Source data
= Beginning of Section =

(** What the check promises: new beyond the window, or unseen inside it. *)
Definition acceptable (R : gset Z) (max seq : Z) : Prop :=
  max < seq ∨ (max - seq < 64 ∧ seq ∉ R).

#[global] Instance acceptable_dec R max seq : Decision (acceptable R max seq).
Proof. unfold acceptable. apply _. Defined.

Lemma land_bit a k : 0 ≤ k → (Z.land a (1 ≪ k) =? 0) = negb (Z.testbit a k).
Proof.
  intros Hk. rewrite Z.shiftl_1_l. destruct (Z.testbit a k) eqn:E; simpl.
  - apply Z.eqb_neq. intros H0. apply (f_equal (λ z, Z.testbit z k)) in H0.
    rewrite Z.land_spec, E, Z.pow2_bits_true, Z.bits_0 in H0 by done. discriminate.
  - apply Z.eqb_eq, Z.bits_inj'. intros i Hi. rewrite Z.land_spec, Z.bits_0.
    destruct (decide (i = k)) as [->|]; [by rewrite E|].
    rewrite Z.pow2_bits_false by done. apply andb_false_r.
Qed.

Lemma replay_check_verdict s bm R : window_repr bm R → is_seq (read_sequence s) →
  (dtls1_record_replay_check s bm).1 =
  if decide (acceptable R (be_load (max_seq_num bm)) (be_load (read_sequence s))) then 1 else 0.
Proof.
  intros [Hs Hm Hmax Hbits] Hr. unfold dtls1_record_replay_check.
  rewrite satsub64be_spec by done. set (M := be_load (max_seq_num bm)) in *.
  set (q := be_load (read_sequence s)) in *. unfold clamp128, acceptable.
  destruct (Z.ltb_spec 0 (Z.max (-128) (Z.min 128 (q - M)))).
  { rewrite decide_True by lia. done. }
  destruct (Z.leb_spec 64 (- Z.max (-128) (Z.min 128 (q - M)))).
  { rewrite decide_False by lia. done. }
  replace (- Z.max (-128) (Z.min 128 (q - M))) with (M - q) by lia.
  rewrite land_bit, negb_involutive, Hbits by lia.
  replace (M - (M - q)) with q by lia. case_bool_decide.
  - rewrite decide_False; [done|]. intros [?|[_ ?]]; [lia|done].
  - rewrite decide_True; [done|]. right. split; [lia|done].
Qed.

Lemma testbit_u64 z k : 0 ≤ k < 64 → Z.testbit (u64 z) k = Z.testbit z k.
Proof. intros. unfold u64. apply Z.mod_pow2_bits_low. lia. Qed.

Lemma u64_bound z : 0 ≤ u64 z < 2 ^ 64.
Proof. apply Z.mod_pos_bound. lia. Qed.

Lemma testbit_1 k : 0 ≤ k → Z.testbit 1 k = (k =? 0).
Proof. intros. change 1 with (2 ^ 0). rewrite Z.pow2_bits_eqb by lia. apply Z.eqb_sym. Qed.

Lemma shifted_in_window (R : gset Z) M q k : (∀ r, r ∈ R → 0 ≤ r ≤ M) → M < q → 0 ≤ k →
  bool_decide (q - k ∈ {[q]} ∪ R) = (k =? 0) || bool_decide (q - k ∈ R).
Proof.
  intros HM Hq Hk. destruct (Z.eqb_spec k 0) as [->|]; simpl.
  - rewrite bool_decide_true; [done|]. rewrite Z.sub_0_r. set_solver.
  - apply bool_decide_ext. rewrite elem_of_union, elem_of_singleton.
    split; [intros [?|?]; [lia|done]|by right].
Qed.

Lemma bitmap_update_repr s bm R : window_repr bm R → is_seq (read_sequence s) →
  window_repr (dtls1_record_bitmap_update s bm) ({[be_load (read_sequence s)]} ∪ R).
Proof.
  intros [Hs Hm Hmax Hbits] Hr. unfold dtls1_record_bitmap_update.
  rewrite satsub64be_spec by done.
  pose proof (be_load_bound _ (proj1 Hr)) as Hq0.
  set (M := be_load (max_seq_num bm)) in *.
  set (q := be_load (read_sequence s)) in *. unfold clamp128.
  destruct (Z.ltb_spec 0 (Z.max (-128) (Z.min 128 (q - M)))) as [Hnew|Hold].
  - assert (∀ r, r ∈ {[q]} ∪ R → 0 ≤ r ≤ q) as HmaxR.
    { intros r. rewrite elem_of_union, elem_of_singleton. intros [->|Hr']; [lia|].
      specialize (Hmax r Hr'). lia. }
    destruct (Z.ltb_spec (Z.max (-128) (Z.min 128 (q - M))) 64) as [Hin|Hout].
    + replace (Z.max (-128) (Z.min 128 (q - M))) with (q - M) by lia.
      split; cbn [max_seq_num bmap]; fold q; [done| |done|].
      * apply lor_bound; [lia|apply u64_bound|lia].
      * intros k Hk. rewrite Z.lor_spec, testbit_u64, Z.shiftl_spec, testbit_1 by lia.
        rewrite (shifted_in_window R M) by (done || lia). rewrite orb_comm. f_equal.
        destruct (Z.lt_ge_cases k (q - M)).
        -- rewrite Z.testbit_neg_r by lia. symmetry. apply bool_decide_false.
           intros Hin'. specialize (Hmax _ Hin'). lia.
        -- rewrite Hbits by lia. apply bool_decide_ext. by replace (M - (k - (q - M))) with (q - k) by lia.
    + split; cbn [max_seq_num bmap]; fold q; [done|lia|done|].
      intros k Hk. rewrite testbit_1, (shifted_in_window R M) by (done || lia).
      rewrite bool_decide_false; [by rewrite orb_false_r|].
      intros Hin'. specialize (Hmax _ Hin'). lia.
  - assert (∀ r, r ∈ {[q]} ∪ R → 0 ≤ r ≤ M) as HmaxR.
    { intros r. rewrite elem_of_union, elem_of_singleton. intros [->|Hr']; [lia|].
      by apply Hmax. }
    destruct (Z.ltb_spec (- Z.max (-128) (Z.min 128 (q - M))) 64) as [Hin|Hout].
    + replace (- Z.max (-128) (Z.min 128 (q - M))) with (M - q) by lia.
      split; cbn [max_seq_num bmap]; fold M; [done| |done|].
      * apply lor_bound; [lia|done|apply u64_bound].
      * intros k Hk. rewrite Z.lor_spec, testbit_u64, Z.shiftl_1_l, Z.pow2_bits_eqb, Hbits by lia.
        destruct (Z.eqb_spec (M - q) k) as [<-|]; rewrite ?orb_true_r, ?orb_false_r.
        -- symmetry. apply bool_decide_true. replace (M - (M - q)) with q by lia. set_solver.
        -- apply bool_decide_ext. rewrite elem_of_union, elem_of_singleton.
           split; [by right|intros [?|?]; [lia|done]].
    + split; fold M; [done..|].
      intros k Hk. rewrite Hbits by done. apply bool_decide_ext.
      rewrite elem_of_union, elem_of_singleton. split; [by right|intros [?|?]; [lia|done]].
Qed.

Lemma empty_window_repr : window_repr empty_bitmap ∅.
Proof.
  split; [split; [apply bytes_replicate0|done]|simpl; lia|set_solver|].
  intros k Hk. rewrite bool_decide_false by set_solver. apply Z.bits_0.
Qed.

(** C19: the window check and update refine the set of received numbers: on a
    window that represents [R], the check accepts exactly a number above the
    highest one seen or an unseen number less than 64 below it, and the update
    makes the window represent [R] extended with that number. *)
Theorem replay_window_refines s bm R :
  window_repr bm R → is_seq (read_sequence s) →
  (dtls1_record_replay_check s bm).1 =
    (if decide (acceptable R (be_load (max_seq_num bm)) (be_load (read_sequence s))) then 1 else 0) ∧
  window_repr (dtls1_record_bitmap_update s bm) ({[be_load (read_sequence s)]} ∪ R).
Proof. intros. split; [by apply replay_check_verdict|by apply bitmap_update_repr]. Qed.

Definition demo_dtls (seq : Z) : dtls_state :=
  {| read_sequence := be_store 8 seq; write_sequence := replicate 8 0;
     last_write_sequence := replicate 8 0; r_epoch := 1; w_epoch := 1;
     bitmap := empty_bitmap; next_bitmap := empty_bitmap; unprocessed_epoch := 2;
     rrec := blank_record; buffered_messages := [] |}.

Lemma replay_window_refines_witness :
  (dtls1_record_replay_check (demo_dtls 9) empty_bitmap).1 = 1 ∧
  window_repr (dtls1_record_bitmap_update (demo_dtls 9) empty_bitmap) ({[9]} ∪ ∅).
Proof.
  exact (replay_window_refines (demo_dtls 9) empty_bitmap ∅ empty_window_repr (is_seq_be_store 9)).
Defined.

(** ** Change of epoch *)

Lemma clear_loop_nil q fuel : (length q ≤ fuel)%nat → clear_loop q fuel = [].
Proof.
  revert q. induction fuel as [|fuel IH]; intros q Hq; [by destruct q; simpl in *; [|lia]|].
  destruct q as [|i q]; [done|]. simpl in *. apply IH. lia.
Qed.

= End of Section =

# Required work:
Look above for the line that contains "Lemma testbit_1 k". Starting there, transcribe every line exactly until you have copied the line that contains "destruct (Z.ltb_spec (Z.max".

# Written answer:
Lemma testbit_1 k : 0 ≤ k → Z.testbit 1 k = (k =? 0).
Proof. intros. change 1 with (2 ^ 0). rewrite Z.pow2_bits_eqb by lia. apply Z.eqb_sym. Qed.

Lemma shifted_in_window (R : gset Z) M q k : (∀ r, r ∈ R → 0 ≤ r ≤ M) → M < q → 0 ≤ k →
  bool_decide (q - k ∈ {[q]} ∪ R) = (k =? 0) || bool_decide (q - k ∈ R).
Proof.
  intros HM Hq Hk. destruct (Z.eqb_spec k 0) as [->|]; simpl.
  - rewrite bool_decide_true; [done|]. rewrite Z.sub_0_r. set_solver.
  - apply bool_decide_ext. rewrite elem_of_union, elem_of_singleton.
    split; [intros [?|?]; [lia|done]|by right].
Qed.

Lemma bitmap_update_repr s bm R : window_repr bm R → is_seq (read_sequence s) →
  window_repr (dtls1_record_bitmap_update s bm) ({[be_load (read_sequence s)]} ∪ R).
Proof.
  intros [Hs Hm Hmax Hbits] Hr. unfold dtls1_record_bitmap_update.
  rewrite satsub64be_spec by done.
  pose proof (be_load_bound _ (proj1 Hr)) as Hq0.
  set (M := be_load (max_seq_num bm)) in *.
  set (q := be_load (read_sequence s)) in *. unfold clamp128.
  destruct (Z.ltb_spec 0 (Z.max (-128) (Z.min 128 (q - M)))) as [Hnew|Hold].
  - assert (∀ r, r ∈ {[q]} ∪ R → 0 ≤ r ≤ q) as HmaxR.
    { intros r. rewrite elem_of_union, elem_of_singleton. intros [->|Hr']; [lia|].
      specialize (Hmax r Hr'). lia. }
    destruct (Z.ltb_spec (Z.max (-128) (Z.min 128 (q - M))) 64) as [Hin|Hout].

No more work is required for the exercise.